» PROBLEM STATEMENT: The required lines are those that contain "pose"; pull them out of the data and copy them.

(Beginning of DATASET)

Lemma fine_mark_user_deleted uid t sid ip : fine (mark_user_deleted true uid t sid ip).
Proof.
  apply fine_from_when. unfold mark_user_deleted, session_scope, exec_where.
  apply when_statement; [apply kept_true|]. intros d n held Hd _ [= <-] _ Hl. split.
  { apply (exec_where_writes TUsers users VUser (fun u => [lower (u_email u)])
             _ (fun u => Some (set_user_modified (stored t) (set_deleted (stored t) u)))); [|..]; try done.
    - intros. apply lookup_put.
    - intros held' d' k u Hd' Hu [_ Hp]%andb_true_iff Hin. split; [done|]. split; simpl.
      + by eapply inv_users_keyed.
      + rewrite Hu. split; [done|]. intros H. done. }
  destruct (row_count _ (users d) =? 0) eqn:En.
  { exists [], (fun _ => True). split_and!; [by left|done|]. apply fine_when. fine. }
  apply Z.eqb_neq in En. rewrite row_count_zero in En.
  destruct (select _ (users d)) as [|u rows] eqn:Es; [done|].
  destruct (select_entries (fun u => id_is uid u && is_none (u_deleted_at u)) (users d) u) as [k Hk].
  { rewrite Es. by left. }
  pose proof Hk as [Hu [Hid Hn]%andb_true_iff]%entries_where_spec.
  apply Z.eqb_eq in Hid. pose proof (inv_users_keyed _ Hd _ _ Hu) as Hkey. rewrite Hid in Hkey. subst k.
  exists [LRow TUsers uid], (unrecorded uid). split_and!.
  - intros l Hin. right. apply list_elem_of_singleton in Hin as ->.
    apply list_elem_of_In, in_flat_map. exists (uid, u). split; [by apply list_elem_of_In|by left].
  - refine (eq_ind_r (unrecorded uid) _ (apply_put_all users VUser with_users
      (fun u => Some (set_user_modified (stored t) (set_deleted (stored t) u))) _ d changes_users)).
    split; simpl.
    + rewrite put_all_entries, Hu. unfold id_is. rewrite Hid, Z.eqb_refl, Hn. by eexists.
    + intros k a Ha Hm Hus. destruct (inv_marked _ Hd k a uid Ha Hm Hus) as (u' & Hu' & Hdel).
      apply Hdel. unfold live. apply is_none_true. congruence.
  - apply when_outside; [apply kept_unrecorded|]. intros id. apply when_bind; [|intros []; fine].
    apply when_persist. unfold flush_audit. simpl. apply when_lift. intros ip'.
    apply when_last; [apply kept_unrecorded|]. clear. intros d [] held Hd [Hdel Hno] Ha Hh Hl.
    simpl in Ha |- *. destruct (is_none (audit_logs d !! id)) eqn:Hk; [|done].
    apply is_none_true in Hk. split; [|done]. split; simpl; [apply Hl; by left|]. split; [done|].
    rewrite Hk. split; [|done]. intros _ uid' [= <-]. split_and!; [apply Hh; by left|done..].
Qed.

(** No replay of the session since [start]. *)
Definition no_replay_since (sid start : Z) (d : DB) : Prop :=
  forall k a, audit_logs d !! k = Some a -> is_replay a = true -> a_session_id a = Some sid ->
    a_occurred_at a < start.

Lemma kept_no_replay sid start : kept [replay_lock sid] (no_replay_since sid start).
Proof.
  intros d d' He. apply (evolves_keeps _ [replay_lock sid]); [|done]. clear d d' He.
  intros h d v Hdis Hi [Hr H] Hno.
  destruct v as [k [u'|]|k [s|]|k r|k [o|]|k [a|]|k r|k r]; try done; simpl in *.
  intros k' a'. simpl. rewrite lookup_put. case_decide; [|apply Hno]. subst k'.
  intros [= <-] Hm Hs. destruct H as [_ H]. destruct (audit_logs d !! k) as [a0|] eqn:E0.
  - destruct H as (_ & Hse & _ & Hoc & Hre). rewrite Hoc. apply (Hno k a0); congruence.
  - destruct H as [_ H]. destruct (H Hm sid Hs) as (Hl & _). destruct (Hdis _ Hl). by left.
Qed.

(** The row of a replay stays one. *)
Definition replay_row (k : Z) (d : DB) : Prop :=
  exists a, audit_logs d !! k = Some a /\ is_replay a = true.

Lemma kept_replay_row k : kept [] (replay_row k).
Proof.
  intros d d' He. apply (evolves_keeps _ []); [|done]. clear d d' He.
  intros h d v Hdis Hi [Hr H] (a0 & Ha0 & Hre).
  destruct v as [k' [u'|]|k' [s|]|k' r|k' [o|]|k' [a|]|k' r|k' r]; try done; simpl in *; try by exists a0.
  unfold replay_row. simpl. rewrite lookup_put. case_decide; [|by exists a0]. subst k'. exists a.
  split; [done|]. destruct H as [_ H]. rewrite Ha0 in H. destruct H as (_ & _ & _ & _ & H). congruence.
Qed.

Lemma replay_detail_has_key detail ip ua t n :
  jsonb_has_key "replay_count" (Some (JObj (replay_detail_json detail ip ua t n))) = true.
Proof.
  unfold replay_detail_json, jsonb_has_key.
  destruct (match ip with Some _ => _ | None => _ end) as [distinct recent].
  rewrite !json_get_set. done.
Qed.

Lemma stored_window t : stored (t - SESSION_REJECTED_AUDIT_WINDOW_SECONDS * 1000000) = stored t - replay_window.
Proof.
  unfold replay_window, SESSION_REJECTED_AUDIT_WINDOW_SECONDS.
  replace (t - 300 * 1000000) with (t + - 300000 * millisecond) by (unfold millisecond; lia).
  rewrite stored_add. unfold millisecond. lia.
Qed.

Lemma order_by_desc_nil {A} (f g : A -> Z) l : order_by_desc f g l = [] -> l = [].
Proof.
  unfold order_by_desc. intros H. apply Permutation_nil_r. rewrite <- H. symmetry.
  apply merge_sort_Permutation.
Qed.

Lemma order_by_desc_in {A} (f g : A -> Z) l x l' : order_by_desc f g l = x :: l' -> x ∈ l.
Proof.
  unfold order_by_desc. intros H.
  rewrite <- (merge_sort_Permutation (lex_le (fun x => - f x) (fun x => - g x)) l), H. by left.
Qed.

Lemma fine_record_replay s ip ua t :
  fine (record_rejected_session_replay true s ip ua t SESSION_REJECTED_AUDIT_WINDOW_SECONDS).
Proof.
  unfold record_rejected_session_replay, session_scope. apply fine_try_lock; [|apply fine_ret].
  change (LAdvisory _ _) with (replay_lock (s_id s)). simpl negb. cbv iota zeta.
  apply when_statement; [apply kept_true|]. intros d rows held Hd _ [= <-] Hh _. split; [done|].
  destruct (order_by_desc _ _ _) as [|a rows'] eqn:Eo.
  - apply order_by_desc_nil in Eo. rewrite select_nil in Eo.
    exists [replay_lock (s_id s)], (no_replay_since (s_id s) (stored t - replay_window)).
    split_and!; [by left| |].
    + intros k a Ha Hre Hs. specialize (Eo k a Ha). apply andb_true_iff in Hre as [He Hk].
      rewrite Hk, He, Hs, bool_decide_true in Eo by done. simpl in Eo.
      rewrite andb_true_r in Eo. apply Z.leb_gt in Eo. by rewrite stored_window in Eo.
    + apply when_outside; [apply kept_no_replay|]. intros id. apply when_persist.
      unfold flush_audit. simpl. apply when_lift. intros ip'.
      apply when_last; [apply kept_no_replay|]. clear. intros d [] held Hd Hno Ha Hh Hl.
      simpl in Ha |- *. destruct (is_none (audit_logs d !! id)) eqn:Hk; [|done].
      apply is_none_true in Hk. split; [|done]. split; simpl; [apply Hl; by left|]. split; [done|].
      rewrite Hk. split; [done|]. intros _ sid [= <-]. split; [apply Hh; by left|].
      intros k' a' Ha' Hre Hs. simpl. by apply (Hno k' a').
  - apply order_by_desc_in in Eo. apply elem_of_select in Eo as [Hp [k Ha]].
    pose proof (inv_audits_keyed _ Hd _ _ Ha) as Hk. subst k.
    exists [], (replay_row (a_id a)). split_and!; [intros l Hl; by apply not_elem_of_nil in Hl| |].
    + exists a. split; [done|]. apply andb_true_iff in Hp as [Hp Hk].
      apply andb_true_iff in Hp as [Hp _]. apply andb_true_iff in Hp as [_ He].
      unfold is_replay. by rewrite He, Hk.
    + apply when_lift. intros detail. apply when_persist. apply when_last; [apply kept_replay_row|].
      clear. intros d [] held Hd (a0 & Ha0 & Hre) Hok Hh Hl. simpl in Hok |- *.
      rewrite Ha0 in Hok |- *. split; [|done]. split; simpl; [apply Hl; by left|].
      split; [exact (inv_audits_keyed _ Hd _ _ Ha0)|]. rewrite Ha0. split_and!; [done..|].
      rewrite Hre. unfold is_replay in *. apply andb_true_iff in Hre as [He _]. simpl.
      rewrite He. simpl. apply (replay_detail_has_key detail).
Qed.
End Marks.

#[export] Hint Resolve fine_mark_user_deleted fine_record_replay : fine.

(** ** The transactions and requests *)

Section Requests.
Context `{E : Env} {L : Type} `{R : LoginRateLimiter L} (auth_settings : AuthSettings).
Notation fine p := (@fine backend_protocol L _ p).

(End of DATASET)

» SOLUTION FOR THIS TASK:
  pose proof Hk as [Hu [Hid Hn]%andb_true_iff]%entries_where_spec.
  apply Z.eqb_eq in Hid. pose proof (inv_users_keyed _ Hd _ _ Hu) as Hkey. rewrite Hid in Hkey. subst k.
    pose proof (inv_audits_keyed _ Hd _ _ Ha) as Hk. subst k.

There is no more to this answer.